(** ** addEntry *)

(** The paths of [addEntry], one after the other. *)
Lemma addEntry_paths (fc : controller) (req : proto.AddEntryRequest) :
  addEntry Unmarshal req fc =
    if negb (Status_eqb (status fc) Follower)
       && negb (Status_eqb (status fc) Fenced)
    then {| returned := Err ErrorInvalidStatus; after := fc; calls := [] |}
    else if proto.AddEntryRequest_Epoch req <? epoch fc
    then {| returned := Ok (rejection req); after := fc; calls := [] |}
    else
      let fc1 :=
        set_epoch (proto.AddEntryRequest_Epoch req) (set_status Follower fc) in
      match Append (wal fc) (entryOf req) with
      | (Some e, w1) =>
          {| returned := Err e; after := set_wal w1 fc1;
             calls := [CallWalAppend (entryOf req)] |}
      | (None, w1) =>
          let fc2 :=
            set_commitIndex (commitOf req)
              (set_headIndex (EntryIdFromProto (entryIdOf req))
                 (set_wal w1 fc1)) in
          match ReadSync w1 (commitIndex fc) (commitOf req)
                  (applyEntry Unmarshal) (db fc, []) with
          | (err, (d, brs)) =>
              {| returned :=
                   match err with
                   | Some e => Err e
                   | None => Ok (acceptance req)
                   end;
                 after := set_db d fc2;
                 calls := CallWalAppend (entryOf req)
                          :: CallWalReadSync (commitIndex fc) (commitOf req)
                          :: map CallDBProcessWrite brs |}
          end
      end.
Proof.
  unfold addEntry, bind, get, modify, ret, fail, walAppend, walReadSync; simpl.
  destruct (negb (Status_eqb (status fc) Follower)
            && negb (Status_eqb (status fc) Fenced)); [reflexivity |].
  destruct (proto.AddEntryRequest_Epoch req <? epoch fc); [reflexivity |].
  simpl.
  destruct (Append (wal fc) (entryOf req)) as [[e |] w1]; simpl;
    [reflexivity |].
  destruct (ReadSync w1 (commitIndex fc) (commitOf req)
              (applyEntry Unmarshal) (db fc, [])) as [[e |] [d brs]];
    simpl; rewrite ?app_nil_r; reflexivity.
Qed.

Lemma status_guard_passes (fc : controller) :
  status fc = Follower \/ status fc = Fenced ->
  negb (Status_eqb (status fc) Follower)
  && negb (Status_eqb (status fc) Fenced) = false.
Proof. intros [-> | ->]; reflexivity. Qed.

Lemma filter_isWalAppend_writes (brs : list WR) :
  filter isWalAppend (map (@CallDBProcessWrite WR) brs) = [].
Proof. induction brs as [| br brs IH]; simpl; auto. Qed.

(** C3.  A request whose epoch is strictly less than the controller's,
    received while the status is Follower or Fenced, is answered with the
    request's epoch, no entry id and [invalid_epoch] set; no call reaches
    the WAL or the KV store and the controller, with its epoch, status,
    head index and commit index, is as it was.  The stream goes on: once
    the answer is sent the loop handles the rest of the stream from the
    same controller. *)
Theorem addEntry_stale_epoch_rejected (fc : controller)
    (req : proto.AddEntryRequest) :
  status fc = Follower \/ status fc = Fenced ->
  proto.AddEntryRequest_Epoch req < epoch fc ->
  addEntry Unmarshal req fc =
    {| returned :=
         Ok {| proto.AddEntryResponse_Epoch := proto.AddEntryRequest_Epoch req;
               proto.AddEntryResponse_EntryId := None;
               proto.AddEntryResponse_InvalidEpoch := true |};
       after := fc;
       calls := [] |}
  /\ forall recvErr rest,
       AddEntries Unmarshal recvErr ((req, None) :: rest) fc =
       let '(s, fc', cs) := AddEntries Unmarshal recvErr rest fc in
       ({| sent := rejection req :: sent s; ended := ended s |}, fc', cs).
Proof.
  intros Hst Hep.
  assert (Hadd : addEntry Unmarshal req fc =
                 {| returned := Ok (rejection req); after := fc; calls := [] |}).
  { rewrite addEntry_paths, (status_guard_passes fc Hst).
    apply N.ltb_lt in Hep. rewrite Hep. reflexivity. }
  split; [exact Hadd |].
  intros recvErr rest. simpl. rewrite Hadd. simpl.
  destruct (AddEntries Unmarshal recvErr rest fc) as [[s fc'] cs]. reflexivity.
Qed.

————

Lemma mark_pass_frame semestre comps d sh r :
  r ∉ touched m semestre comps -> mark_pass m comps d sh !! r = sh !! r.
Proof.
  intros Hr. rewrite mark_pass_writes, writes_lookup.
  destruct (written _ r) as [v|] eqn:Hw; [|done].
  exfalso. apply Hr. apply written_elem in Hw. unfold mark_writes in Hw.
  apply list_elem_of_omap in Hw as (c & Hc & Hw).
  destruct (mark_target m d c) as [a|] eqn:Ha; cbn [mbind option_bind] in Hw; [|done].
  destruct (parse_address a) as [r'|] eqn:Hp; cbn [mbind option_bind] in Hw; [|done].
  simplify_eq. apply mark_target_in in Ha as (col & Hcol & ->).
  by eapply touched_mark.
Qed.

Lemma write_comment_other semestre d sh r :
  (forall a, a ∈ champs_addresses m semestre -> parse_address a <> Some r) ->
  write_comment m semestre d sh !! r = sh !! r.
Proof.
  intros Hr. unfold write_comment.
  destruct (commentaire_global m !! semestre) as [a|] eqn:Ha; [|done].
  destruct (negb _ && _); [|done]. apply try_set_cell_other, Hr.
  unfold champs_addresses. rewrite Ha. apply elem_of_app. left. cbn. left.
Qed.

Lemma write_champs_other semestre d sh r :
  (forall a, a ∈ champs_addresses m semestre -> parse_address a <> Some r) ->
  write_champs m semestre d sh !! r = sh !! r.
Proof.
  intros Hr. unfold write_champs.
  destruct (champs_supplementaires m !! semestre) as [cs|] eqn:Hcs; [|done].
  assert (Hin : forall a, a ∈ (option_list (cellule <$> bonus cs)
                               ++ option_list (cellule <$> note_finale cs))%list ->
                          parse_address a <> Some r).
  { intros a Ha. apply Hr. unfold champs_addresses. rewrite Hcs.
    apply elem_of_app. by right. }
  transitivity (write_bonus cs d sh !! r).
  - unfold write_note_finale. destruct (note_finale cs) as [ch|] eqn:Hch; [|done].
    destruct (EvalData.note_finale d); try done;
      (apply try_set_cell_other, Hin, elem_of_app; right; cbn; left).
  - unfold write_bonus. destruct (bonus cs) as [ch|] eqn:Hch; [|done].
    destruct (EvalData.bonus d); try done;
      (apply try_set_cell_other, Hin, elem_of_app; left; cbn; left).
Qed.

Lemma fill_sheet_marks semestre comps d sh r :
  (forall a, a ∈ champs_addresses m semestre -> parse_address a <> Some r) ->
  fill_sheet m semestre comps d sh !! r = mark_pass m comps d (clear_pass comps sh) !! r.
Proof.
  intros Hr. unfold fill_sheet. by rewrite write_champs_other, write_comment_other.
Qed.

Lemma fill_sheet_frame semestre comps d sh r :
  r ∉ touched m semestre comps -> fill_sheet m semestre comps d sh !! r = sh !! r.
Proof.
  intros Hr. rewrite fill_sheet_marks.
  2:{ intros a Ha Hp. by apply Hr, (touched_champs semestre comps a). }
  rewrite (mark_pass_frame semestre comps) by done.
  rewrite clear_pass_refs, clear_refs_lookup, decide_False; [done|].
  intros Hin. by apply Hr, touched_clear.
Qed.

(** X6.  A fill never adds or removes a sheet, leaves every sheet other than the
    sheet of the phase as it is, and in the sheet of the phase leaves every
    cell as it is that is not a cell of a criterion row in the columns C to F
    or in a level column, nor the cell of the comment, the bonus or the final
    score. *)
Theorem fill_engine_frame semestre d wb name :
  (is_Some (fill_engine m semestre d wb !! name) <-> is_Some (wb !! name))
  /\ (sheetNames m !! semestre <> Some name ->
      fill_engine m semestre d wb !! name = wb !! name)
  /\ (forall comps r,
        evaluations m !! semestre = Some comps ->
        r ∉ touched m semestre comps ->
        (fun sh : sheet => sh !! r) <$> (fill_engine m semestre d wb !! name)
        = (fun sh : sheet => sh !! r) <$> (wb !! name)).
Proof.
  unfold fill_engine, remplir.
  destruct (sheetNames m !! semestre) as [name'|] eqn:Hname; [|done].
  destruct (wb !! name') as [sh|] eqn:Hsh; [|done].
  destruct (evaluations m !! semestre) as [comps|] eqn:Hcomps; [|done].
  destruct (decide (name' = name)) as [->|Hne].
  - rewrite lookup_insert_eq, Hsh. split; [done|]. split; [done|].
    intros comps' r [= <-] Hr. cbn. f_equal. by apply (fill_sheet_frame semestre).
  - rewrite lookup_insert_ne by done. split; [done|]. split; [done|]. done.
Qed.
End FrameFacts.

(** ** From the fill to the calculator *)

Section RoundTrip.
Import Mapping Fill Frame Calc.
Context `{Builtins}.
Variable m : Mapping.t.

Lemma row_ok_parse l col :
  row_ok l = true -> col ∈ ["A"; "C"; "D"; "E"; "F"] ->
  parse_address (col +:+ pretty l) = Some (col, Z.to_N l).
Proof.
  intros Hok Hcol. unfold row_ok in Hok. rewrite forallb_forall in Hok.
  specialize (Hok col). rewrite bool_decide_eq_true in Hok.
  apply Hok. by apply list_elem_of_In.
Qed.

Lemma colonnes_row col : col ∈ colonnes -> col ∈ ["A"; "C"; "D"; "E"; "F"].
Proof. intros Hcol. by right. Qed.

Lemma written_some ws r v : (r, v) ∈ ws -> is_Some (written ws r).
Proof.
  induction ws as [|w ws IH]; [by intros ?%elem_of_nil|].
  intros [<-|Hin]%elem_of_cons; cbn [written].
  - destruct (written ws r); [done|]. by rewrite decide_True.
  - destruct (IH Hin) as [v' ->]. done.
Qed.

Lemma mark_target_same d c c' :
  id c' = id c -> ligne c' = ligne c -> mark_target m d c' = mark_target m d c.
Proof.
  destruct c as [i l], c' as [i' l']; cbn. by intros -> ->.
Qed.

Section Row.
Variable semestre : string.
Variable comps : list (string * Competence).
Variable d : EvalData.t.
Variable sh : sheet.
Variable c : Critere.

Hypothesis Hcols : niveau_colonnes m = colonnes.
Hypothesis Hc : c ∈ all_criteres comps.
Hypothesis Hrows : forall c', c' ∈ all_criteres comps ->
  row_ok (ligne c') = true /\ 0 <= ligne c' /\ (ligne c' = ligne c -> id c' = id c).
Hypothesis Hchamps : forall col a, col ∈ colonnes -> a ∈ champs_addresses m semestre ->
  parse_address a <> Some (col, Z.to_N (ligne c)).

————

§ **The task**
Could you reproduce exactly the lines of the entries above, from the one with "intros Hr. rewrite fill_sheet_marks." through the one with "intros comps' r", and nothing else?

§ **Reply**
  intros Hr. rewrite fill_sheet_marks.
  2:{ intros a Ha Hp. by apply Hr, (touched_champs semestre comps a). }
  rewrite (mark_pass_frame semestre comps) by done.
  rewrite clear_pass_refs, clear_refs_lookup, decide_False; [done|].
  intros Hin. by apply Hr, touched_clear.
Qed.

(** X6.  A fill never adds or removes a sheet, leaves every sheet other than the
    sheet of the phase as it is, and in the sheet of the phase leaves every
    cell as it is that is not a cell of a criterion row in the columns C to F
    or in a level column, nor the cell of the comment, the bonus or the final
    score. *)
Theorem fill_engine_frame semestre d wb name :
  (is_Some (fill_engine m semestre d wb !! name) <-> is_Some (wb !! name))
  /\ (sheetNames m !! semestre <> Some name ->
      fill_engine m semestre d wb !! name = wb !! name)
  /\ (forall comps r,
        evaluations m !! semestre = Some comps ->
        r ∉ touched m semestre comps ->
        (fun sh : sheet => sh !! r) <$> (fill_engine m semestre d wb !! name)
        = (fun sh : sheet => sh !! r) <$> (wb !! name)).
Proof.
  unfold fill_engine, remplir.
  destruct (sheetNames m !! semestre) as [name'|] eqn:Hname; [|done].
  destruct (wb !! name') as [sh|] eqn:Hsh; [|done].
  destruct (evaluations m !! semestre) as [comps|] eqn:Hcomps; [|done].
  destruct (decide (name' = name)) as [->|Hne].
  - rewrite lookup_insert_eq, Hsh. split; [done|]. split; [done|].
    intros comps' r [= <-] Hr. cbn. f_equal. by apply (fill_sheet_frame semestre).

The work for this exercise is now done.